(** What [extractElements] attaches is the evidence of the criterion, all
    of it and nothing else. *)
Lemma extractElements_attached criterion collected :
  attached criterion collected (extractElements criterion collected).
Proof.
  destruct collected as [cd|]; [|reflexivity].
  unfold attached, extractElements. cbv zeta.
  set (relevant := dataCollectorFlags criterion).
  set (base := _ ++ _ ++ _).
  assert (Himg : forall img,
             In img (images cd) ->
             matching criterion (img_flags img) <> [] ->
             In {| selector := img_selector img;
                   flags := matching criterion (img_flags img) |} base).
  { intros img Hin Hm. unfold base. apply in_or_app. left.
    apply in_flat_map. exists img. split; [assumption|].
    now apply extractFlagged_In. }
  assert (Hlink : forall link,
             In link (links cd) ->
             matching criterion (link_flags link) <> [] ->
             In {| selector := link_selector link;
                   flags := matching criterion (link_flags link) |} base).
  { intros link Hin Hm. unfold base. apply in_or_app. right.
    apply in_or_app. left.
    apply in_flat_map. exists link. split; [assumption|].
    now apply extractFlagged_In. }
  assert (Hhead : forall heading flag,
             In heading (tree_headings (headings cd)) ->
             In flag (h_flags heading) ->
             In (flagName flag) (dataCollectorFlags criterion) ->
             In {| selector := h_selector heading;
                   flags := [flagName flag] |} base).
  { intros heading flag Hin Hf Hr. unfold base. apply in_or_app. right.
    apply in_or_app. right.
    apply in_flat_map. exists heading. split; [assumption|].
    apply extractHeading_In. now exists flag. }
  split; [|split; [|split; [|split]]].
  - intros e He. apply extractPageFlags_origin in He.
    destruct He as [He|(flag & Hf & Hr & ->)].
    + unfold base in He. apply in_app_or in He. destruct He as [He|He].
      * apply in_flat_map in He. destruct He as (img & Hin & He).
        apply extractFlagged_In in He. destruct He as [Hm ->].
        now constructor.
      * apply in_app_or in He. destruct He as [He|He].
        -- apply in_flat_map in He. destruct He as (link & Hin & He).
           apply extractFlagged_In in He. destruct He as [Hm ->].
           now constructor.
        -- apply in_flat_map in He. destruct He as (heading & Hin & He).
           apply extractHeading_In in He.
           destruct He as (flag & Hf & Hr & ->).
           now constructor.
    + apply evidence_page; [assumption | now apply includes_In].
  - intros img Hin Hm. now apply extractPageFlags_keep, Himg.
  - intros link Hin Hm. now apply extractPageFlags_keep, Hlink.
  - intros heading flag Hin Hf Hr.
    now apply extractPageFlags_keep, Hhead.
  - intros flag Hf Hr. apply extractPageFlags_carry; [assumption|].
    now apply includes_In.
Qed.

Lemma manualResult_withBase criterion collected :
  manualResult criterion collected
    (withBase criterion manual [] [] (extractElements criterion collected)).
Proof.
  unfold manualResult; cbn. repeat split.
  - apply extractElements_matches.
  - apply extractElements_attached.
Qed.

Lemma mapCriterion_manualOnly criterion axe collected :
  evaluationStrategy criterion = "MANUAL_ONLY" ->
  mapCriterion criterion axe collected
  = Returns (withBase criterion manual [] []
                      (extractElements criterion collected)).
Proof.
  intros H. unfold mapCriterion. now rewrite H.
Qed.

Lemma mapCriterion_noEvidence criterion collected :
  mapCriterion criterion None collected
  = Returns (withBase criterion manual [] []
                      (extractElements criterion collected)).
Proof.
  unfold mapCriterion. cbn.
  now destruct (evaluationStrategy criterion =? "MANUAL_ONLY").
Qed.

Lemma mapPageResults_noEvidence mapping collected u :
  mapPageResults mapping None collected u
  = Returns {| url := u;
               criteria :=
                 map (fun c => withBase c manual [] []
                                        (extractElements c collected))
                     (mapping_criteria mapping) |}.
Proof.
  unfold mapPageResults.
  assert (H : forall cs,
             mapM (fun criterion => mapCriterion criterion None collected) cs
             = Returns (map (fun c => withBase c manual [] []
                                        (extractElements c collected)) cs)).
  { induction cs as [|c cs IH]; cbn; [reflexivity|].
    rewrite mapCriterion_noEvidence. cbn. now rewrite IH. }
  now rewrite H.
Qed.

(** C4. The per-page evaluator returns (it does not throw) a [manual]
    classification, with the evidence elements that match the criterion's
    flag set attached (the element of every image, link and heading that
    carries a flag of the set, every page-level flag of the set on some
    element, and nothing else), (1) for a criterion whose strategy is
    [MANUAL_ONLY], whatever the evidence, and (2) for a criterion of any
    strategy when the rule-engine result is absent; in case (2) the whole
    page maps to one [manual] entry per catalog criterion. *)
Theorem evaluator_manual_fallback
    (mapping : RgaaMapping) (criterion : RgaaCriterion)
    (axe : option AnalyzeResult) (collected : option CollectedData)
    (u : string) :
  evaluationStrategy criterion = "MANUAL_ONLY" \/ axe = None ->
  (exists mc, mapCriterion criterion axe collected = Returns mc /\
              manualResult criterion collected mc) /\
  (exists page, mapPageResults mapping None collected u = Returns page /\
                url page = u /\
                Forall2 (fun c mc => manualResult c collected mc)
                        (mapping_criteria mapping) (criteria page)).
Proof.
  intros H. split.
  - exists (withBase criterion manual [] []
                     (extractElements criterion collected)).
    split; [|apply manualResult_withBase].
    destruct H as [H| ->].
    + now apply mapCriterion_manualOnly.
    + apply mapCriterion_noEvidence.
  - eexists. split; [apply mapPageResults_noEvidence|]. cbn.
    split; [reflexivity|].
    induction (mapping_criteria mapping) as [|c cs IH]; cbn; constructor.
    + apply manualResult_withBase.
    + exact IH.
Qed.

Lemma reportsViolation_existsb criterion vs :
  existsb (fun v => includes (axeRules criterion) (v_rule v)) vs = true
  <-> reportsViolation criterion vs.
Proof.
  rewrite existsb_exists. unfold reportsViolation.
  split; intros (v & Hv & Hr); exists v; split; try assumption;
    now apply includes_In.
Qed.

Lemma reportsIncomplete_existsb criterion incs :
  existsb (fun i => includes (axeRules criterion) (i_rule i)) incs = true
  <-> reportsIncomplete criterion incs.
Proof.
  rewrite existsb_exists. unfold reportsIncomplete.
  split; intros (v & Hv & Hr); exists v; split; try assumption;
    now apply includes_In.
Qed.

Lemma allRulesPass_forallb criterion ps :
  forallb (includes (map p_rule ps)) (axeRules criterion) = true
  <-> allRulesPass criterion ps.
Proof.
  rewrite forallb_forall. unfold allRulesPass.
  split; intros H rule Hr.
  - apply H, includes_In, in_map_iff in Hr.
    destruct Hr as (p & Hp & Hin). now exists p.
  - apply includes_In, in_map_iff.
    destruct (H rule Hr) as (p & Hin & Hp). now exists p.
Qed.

* * *

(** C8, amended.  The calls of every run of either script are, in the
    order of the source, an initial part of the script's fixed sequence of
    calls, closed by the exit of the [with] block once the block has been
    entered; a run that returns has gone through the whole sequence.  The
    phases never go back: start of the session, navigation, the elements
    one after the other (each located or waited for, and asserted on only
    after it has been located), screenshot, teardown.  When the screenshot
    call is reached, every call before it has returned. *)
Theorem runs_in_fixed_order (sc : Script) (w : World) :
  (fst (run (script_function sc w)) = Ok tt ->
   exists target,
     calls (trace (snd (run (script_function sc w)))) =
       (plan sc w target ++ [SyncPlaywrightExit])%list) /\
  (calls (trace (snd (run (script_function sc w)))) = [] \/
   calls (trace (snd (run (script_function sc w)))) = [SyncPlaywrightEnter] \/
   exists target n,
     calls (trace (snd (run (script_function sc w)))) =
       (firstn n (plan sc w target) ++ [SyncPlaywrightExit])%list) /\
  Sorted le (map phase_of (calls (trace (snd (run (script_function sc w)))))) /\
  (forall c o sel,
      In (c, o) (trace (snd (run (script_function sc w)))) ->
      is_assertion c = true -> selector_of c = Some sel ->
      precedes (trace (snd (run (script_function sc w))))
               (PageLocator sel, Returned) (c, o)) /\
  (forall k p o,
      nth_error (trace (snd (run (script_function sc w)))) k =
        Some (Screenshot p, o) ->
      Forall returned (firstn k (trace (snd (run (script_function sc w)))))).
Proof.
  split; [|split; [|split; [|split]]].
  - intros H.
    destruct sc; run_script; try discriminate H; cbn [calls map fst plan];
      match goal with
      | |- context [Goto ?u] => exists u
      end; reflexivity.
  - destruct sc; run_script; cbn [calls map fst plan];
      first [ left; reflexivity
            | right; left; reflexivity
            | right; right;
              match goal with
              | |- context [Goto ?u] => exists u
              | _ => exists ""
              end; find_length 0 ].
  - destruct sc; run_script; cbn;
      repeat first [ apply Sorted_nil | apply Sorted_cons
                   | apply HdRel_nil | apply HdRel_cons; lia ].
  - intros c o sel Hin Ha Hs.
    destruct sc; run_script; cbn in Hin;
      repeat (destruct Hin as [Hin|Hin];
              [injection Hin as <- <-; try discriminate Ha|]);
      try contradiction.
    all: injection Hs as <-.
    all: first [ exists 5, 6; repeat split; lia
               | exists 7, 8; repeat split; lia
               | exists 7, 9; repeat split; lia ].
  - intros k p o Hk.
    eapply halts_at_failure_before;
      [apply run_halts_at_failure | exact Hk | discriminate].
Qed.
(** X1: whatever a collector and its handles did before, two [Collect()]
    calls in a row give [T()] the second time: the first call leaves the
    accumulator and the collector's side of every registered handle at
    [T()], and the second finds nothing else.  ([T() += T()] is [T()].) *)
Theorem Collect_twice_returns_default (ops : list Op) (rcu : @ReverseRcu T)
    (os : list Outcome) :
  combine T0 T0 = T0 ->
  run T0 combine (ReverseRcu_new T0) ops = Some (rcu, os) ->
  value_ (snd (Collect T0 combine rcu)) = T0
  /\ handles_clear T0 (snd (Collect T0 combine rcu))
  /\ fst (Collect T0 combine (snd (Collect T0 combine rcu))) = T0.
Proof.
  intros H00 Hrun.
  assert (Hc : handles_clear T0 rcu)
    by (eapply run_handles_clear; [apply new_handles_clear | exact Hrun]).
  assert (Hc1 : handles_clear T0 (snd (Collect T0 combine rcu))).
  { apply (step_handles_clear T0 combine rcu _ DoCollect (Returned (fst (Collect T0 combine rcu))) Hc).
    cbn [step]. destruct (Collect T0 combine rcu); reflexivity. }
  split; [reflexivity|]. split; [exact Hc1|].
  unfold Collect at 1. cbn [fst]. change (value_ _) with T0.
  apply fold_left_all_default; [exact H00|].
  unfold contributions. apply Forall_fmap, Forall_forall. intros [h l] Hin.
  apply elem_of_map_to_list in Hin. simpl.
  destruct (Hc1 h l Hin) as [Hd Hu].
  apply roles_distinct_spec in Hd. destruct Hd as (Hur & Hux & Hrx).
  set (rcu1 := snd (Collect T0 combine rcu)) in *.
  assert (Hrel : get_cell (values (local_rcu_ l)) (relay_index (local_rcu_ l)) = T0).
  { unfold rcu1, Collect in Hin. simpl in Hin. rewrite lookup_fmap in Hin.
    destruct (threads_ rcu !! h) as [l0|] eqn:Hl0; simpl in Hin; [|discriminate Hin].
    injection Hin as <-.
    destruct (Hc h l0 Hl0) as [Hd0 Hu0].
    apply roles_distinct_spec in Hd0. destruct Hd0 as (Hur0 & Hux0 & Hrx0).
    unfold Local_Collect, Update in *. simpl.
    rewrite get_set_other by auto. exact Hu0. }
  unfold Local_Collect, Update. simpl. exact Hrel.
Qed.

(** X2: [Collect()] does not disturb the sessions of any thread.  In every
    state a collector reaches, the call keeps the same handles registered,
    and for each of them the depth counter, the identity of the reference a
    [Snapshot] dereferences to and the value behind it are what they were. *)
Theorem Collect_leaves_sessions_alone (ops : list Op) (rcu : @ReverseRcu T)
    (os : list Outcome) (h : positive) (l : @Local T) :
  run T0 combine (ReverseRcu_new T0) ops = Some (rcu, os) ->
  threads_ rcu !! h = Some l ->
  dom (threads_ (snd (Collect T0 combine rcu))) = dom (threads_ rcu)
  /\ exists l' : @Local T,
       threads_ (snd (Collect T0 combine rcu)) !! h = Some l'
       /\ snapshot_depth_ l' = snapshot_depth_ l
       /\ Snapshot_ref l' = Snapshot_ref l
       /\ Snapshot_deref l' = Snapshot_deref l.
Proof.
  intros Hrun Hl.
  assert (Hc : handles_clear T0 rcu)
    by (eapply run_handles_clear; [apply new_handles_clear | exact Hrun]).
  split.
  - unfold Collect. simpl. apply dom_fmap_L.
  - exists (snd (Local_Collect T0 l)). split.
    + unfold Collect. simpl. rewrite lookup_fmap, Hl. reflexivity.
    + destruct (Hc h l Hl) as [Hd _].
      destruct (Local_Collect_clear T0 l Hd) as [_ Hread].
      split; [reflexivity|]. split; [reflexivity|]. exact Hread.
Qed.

**What is expected:**
Scan the entries above for the string "after" and copy each line that contains it.

**Exercise output:**
    one after the other (each located or waited for, and asserted on only
    after it has been located), screenshot, teardown.  When the screenshot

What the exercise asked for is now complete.